* _Problem details_
From the very first line down to the line containing "(** ** Requests and responses *)", write out the material exactly as it appears, and no more.
******
(* ===== verification/OpenaiProxy.v ===== *)
(** * Inference proxy

    packages/core/src/openaiProxy.ts, [proxyOpenAI] and what it calls: a request
    is read and routed, answered from the response cache or sent to its
    upstream with a warm KV slot, and its answer is remembered and translated.
    Every wait and every look outside (the upstream, its slots, the clock, the
    files, the database's refusals) is a [Call] that the environment answers,
    which may change what requests share as it does. *)

From S2P Require Import Prelude JsMap JsSort JsText JsJson JsValues ConsoleMask EvictStore KvStore ResponseCache SlotAllocator AnthropicStream AnthropicRequest ProxyBody ResponsesApi ProxyRoutes HostSidecars ProxyMeta.
From Stdlib Require Import Ascii QArith.
Import ProxyBody Responses Routes Meta.
Import (hints) ResponseCache KvStore.

#[local] Open Scope string_scope.
#[local] Open Scope list_scope.
#[local] Open Scope Z_scope.

Module Proxy.

(** ** Requests and responses *)

Notation Headers := (list (string * string)).

Record Request := mkRequest {
  q_method : string; q_path : string; q_search : string; q_headers : Headers   (* names in lower case *)
}.

(** A body: none, a text, or a text after which reading fails. *)
Inductive Body := NoBody | Text (s : string) | Failing (s : string).

(** [r_completion] is what the translator promised about a stream's end. *)
Record Response := mkResponse { r_status : Z; r_headers : Headers; r_body : Body; r_completion : option bool }.

Inductive SentBody := SendNothing | SendText (s : string) | SendStream.

Record Sent := mkSent {
  f_target : string; f_method : string; f_headers : Headers; f_body : SentBody; f_tls : option (string * option string);
  f_timeoutMs : Z
}.

Definition MAX_JSON_BODY_BYTES : Z := 10 * 1024 * 1024.

Definition content_type (headers : Headers) : option string := jm_get headers "content-type".

Definition isJsonContentType (contentType : option string) : bool :=
  match contentType with
  | Some ((String _ _) as t) => occurs "application/json" (lower t) || occurs "+json" (lower t)
  | _ => false
  end.

Definition is_event_stream (contentType : option string) : bool :=
  match contentType with Some t => startsWith "text/event-stream" (lower t) | None => false end.

Definition byteLength (s : string) : Z := Z.of_nat (String.length s).

(** [s.length]: one unit for a character, two for one beyond the basic plane. *)
Fixpoint units (s : string) : Z :=
  match s with
  | EmptyString => 0
  | String c s' => let b := Z.of_N (N_of_ascii c) in
                   (if (128 <=? b) && (b <? 192) then 0 else if 240 <=? b then 2 else 1) + units s'
  end.

(** [Response.json(v, { status, headers })] *)
Definition json_response (v : Json) (status : Z) (headers : Headers) : Response :=
  mkResponse status (if jm_has headers "content-type" then headers else jm_set headers "content-type" "application/json")
    (Text (stringify v)) None.

Definition text_response (text : string) (status : Z) : Response := mkResponse status [] (Text text) None.

Definition is_ok_status (status : Z) : bool := (200 <=? status) && (status <=? 299).

Definition error_json (message type : string) : Json :=
  obj [("error", Some (obj [("message", Some (JStr message)); ("type", Some (JStr type))]))].

Definition anthropicTranslationErrorResponse (message : string) : Response :=
  json_response (error_json message "anthropic_translation_error") 400 [].
Definition responsesTranslationErrorResponse (message : string) (status : Z) : Response :=
  json_response (error_json message "responses_translation_error") status [].

Definition modelNotRoutedResponse (model : string) (knownModels : list string) : Response :=
  json_response
    (obj [("error", Some (obj [
       ("message", Some (JStr ("model '" +:+ model +:+ "' is not routed by this proxy; known models: " +:+
          (match knownModels with [] => "(none)" | _ => String.concat ", " knownModels end))));
       ("type", Some (JStr "invalid_request_error")); ("code", Some (JStr "model_not_routed"));
       ("param", Some (JStr "model")); ("known_models", Some (JArr (JStr <$> knownModels)))]))]) 404 [].

Definition cross_node_response : Response :=
  json_response (obj [("error", Some (JStr "cross-node slot ops not supported"))]) 400 [].

Definition isOversizedJsonBody (req : Request) : bool :=
  match jm_get (q_headers req) "content-length" with
  | Some ((String _ _) as text) => match parseInt text with Some n => MAX_JSON_BODY_BYTES <? n | None => false end
  | _ => false
  end.

Definition HOP_HEADERS : list string := ["host"; "connection"; "content-length"; "authorization"].
Definition forwarded_headers (headers : Headers) : Headers := filter (λ h, h.1 ∉ HOP_HEADERS) headers.

Definition sanitizedResponseHeaders (upstream : Response) : Headers :=
  filter (λ h, h.1 ∉ ["transfer-encoding"; "connection"]) (r_headers upstream).

(** ** What requests share *)

Record Shared := mkShared {
  sh_kv : KvWorld; sh_alloc : gmap string SlotAllocator.Allocator;
  sh_cache : gmap ResponseCache.ResponseCacheLookup ResponseCache.ResponseCacheEntry; sh_routes : RouteState
}.

(** ** The context of a request *)

Record KvRequestState := mkKv {
  kr_meta : KvMetadata; kr_sha : string; kr_prefixMetric : Z; kr_shouldPersist : bool;
  kr_warmHitSha : option string; kr_warmHitFile : option string; kr_warmHitLease : option (Z * nat);
  kr_expectedToken : option string; kr_enforceFirstToken : bool
}.

Record CacheRequestState := mkCacheState { cr_lookup : ResponseCache.ResponseCacheLookup; cr_requestBodyBytes : Z }.

Record ProxyContext := mkContext {
  x_target : string; x_pathname : string; x_search : string; x_headers : Headers; x_body : SentBody;
  x_bodyText : option string; x_isAnthropic : bool; x_anthropicModel : option string; x_anthropicRequest : option Json;
  x_isResponsesApi : bool; x_route : option (Route * string); x_kv : option KvRequestState;
  x_responseCache : option CacheRequestState; x_hit : option Response; x_canonicalBody : option string;
  x_clientRequestedStream : option bool
}.

Definition with_route (r : Route * string) (x : ProxyContext) : ProxyContext :=
  mkContext r.2 (x_pathname x) (x_search x) (x_headers x) (x_body x) (x_bodyText x) (x_isAnthropic x) (x_anthropicModel x)
    (x_anthropicRequest x) (x_isResponsesApi x) (Some r) (x_kv x) (x_responseCache x) (x_hit x) (x_canonicalBody x)
    (x_clientRequestedStream x).
(** [context.bodyText] and [context.init.body]. *)
Definition with_body (text : string) (x : ProxyContext) : ProxyContext :=
  mkContext (x_target x) (x_pathname x) (x_search x) (x_headers x) (SendText text) (Some text) (x_isAnthropic x)
    (x_anthropicModel x) (x_anthropicRequest x) (x_isResponsesApi x) (x_route x) (x_kv x) (x_responseCache x) (x_hit x)
    (x_canonicalBody x) (x_clientRequestedStream x).
Definition with_sent (body : SentBody) (x : ProxyContext) : ProxyContext :=
  mkContext (x_target x) (x_pathname x) (x_search x) (x_headers x) body (x_bodyText x) (x_isAnthropic x)
    (x_anthropicModel x) (x_anthropicRequest x) (x_isResponsesApi x) (x_route x) (x_kv x) (x_responseCache x) (x_hit x)
    (x_canonicalBody x) (x_clientRequestedStream x).
Definition with_kv (kv : option KvRequestState) (x : ProxyContext) : ProxyContext :=
  mkContext (x_target x) (x_pathname x) (x_search x) (x_headers x) (x_body x) (x_bodyText x) (x_isAnthropic x)
    (x_anthropicModel x) (x_anthropicRequest x) (x_isResponsesApi x) (x_route x) kv (x_responseCache x) (x_hit x)
    (x_canonicalBody x) (x_clientRequestedStream x).
Definition with_cache (c : CacheRequestState) (x : ProxyContext) : ProxyContext :=
  mkContext (x_target x) (x_pathname x) (x_search x) (x_headers x) (x_body x) (x_bodyText x) (x_isAnthropic x)
    (x_anthropicModel x) (x_anthropicRequest x) (x_isResponsesApi x) (x_route x) (x_kv x) (Some c) (x_hit x)
    (x_canonicalBody x) (x_clientRequestedStream x).
Definition with_hit (r : Response) (x : ProxyContext) : ProxyContext :=
  mkContext (x_target x) (x_pathname x) (x_search x) (x_headers x) (x_body x) (x_bodyText x) (x_isAnthropic x)
    (x_anthropicModel x) (x_anthropicRequest x) (x_isResponsesApi x) (x_route x) (x_kv x) (x_responseCache x) (Some r)
    (x_canonicalBody x) (x_clientRequestedStream x).
Definition with_canonical (body : string) (x : ProxyContext) : ProxyContext :=
  mkContext (x_target x) (x_pathname x) (x_search x) (x_headers x) (x_body x) (x_bodyText x) (x_isAnthropic x)
    (x_anthropicModel x) (x_anthropicRequest x) (x_isResponsesApi x) (x_route x) (x_kv x) (x_responseCache x) (x_hit x)
    (Some body) (x_clientRequestedStream x).
(** [context.clientRequestedStream ??= b] *)
Definition with_stream (b : bool) (x : ProxyContext) : ProxyContext :=
  mkContext (x_target x) (x_pathname x) (x_search x) (x_headers x) (x_body x) (x_bodyText x) (x_isAnthropic x)
    (x_anthropicModel x) (x_anthropicRequest x) (x_isResponsesApi x) (x_route x) (x_kv x) (x_responseCache x) (x_hit x)
    (x_canonicalBody x) (Some (default b (x_clientRequestedStream x))).

Definition engine_of (x : ProxyContext) : string := default "" (rt_engine ∘ fst <$> x_route x).
Definition is_omlx (x : ProxyContext) : bool := bool_decide (engine_of x = "omlx").
Definition is_peer (x : ProxyContext) : bool := match x_route x with Some (r, _) => bool_decide (is_Some (rt_peer r)) | None => false end.

(** ** Looking outside *)

(** The slots' operations name the upstream, the slot, and the model for oMLX. *)
Record SlotAction := mkAction { sa_endpoint : string; sa_slot : Z; sa_file : string; sa_model : option string }.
******
* _Problem solution_
(* ===== verification/OpenaiProxy.v ===== *)
(** * Inference proxy

    packages/core/src/openaiProxy.ts, [proxyOpenAI] and what it calls: a request
    is read and routed, answered from the response cache or sent to its
    upstream with a warm KV slot, and its answer is remembered and translated.
    Every wait and every look outside (the upstream, its slots, the clock, the
    files, the database's refusals) is a [Call] that the environment answers,
    which may change what requests share as it does. *)

From S2P Require Import Prelude JsMap JsSort JsText JsJson JsValues ConsoleMask EvictStore KvStore ResponseCache SlotAllocator AnthropicStream AnthropicRequest ProxyBody ResponsesApi ProxyRoutes HostSidecars ProxyMeta.
From Stdlib Require Import Ascii QArith.
Import ProxyBody Responses Routes Meta.
Import (hints) ResponseCache KvStore.

#[local] Open Scope string_scope.
#[local] Open Scope list_scope.
#[local] Open Scope Z_scope.

Module Proxy.

(** ** Requests and responses *)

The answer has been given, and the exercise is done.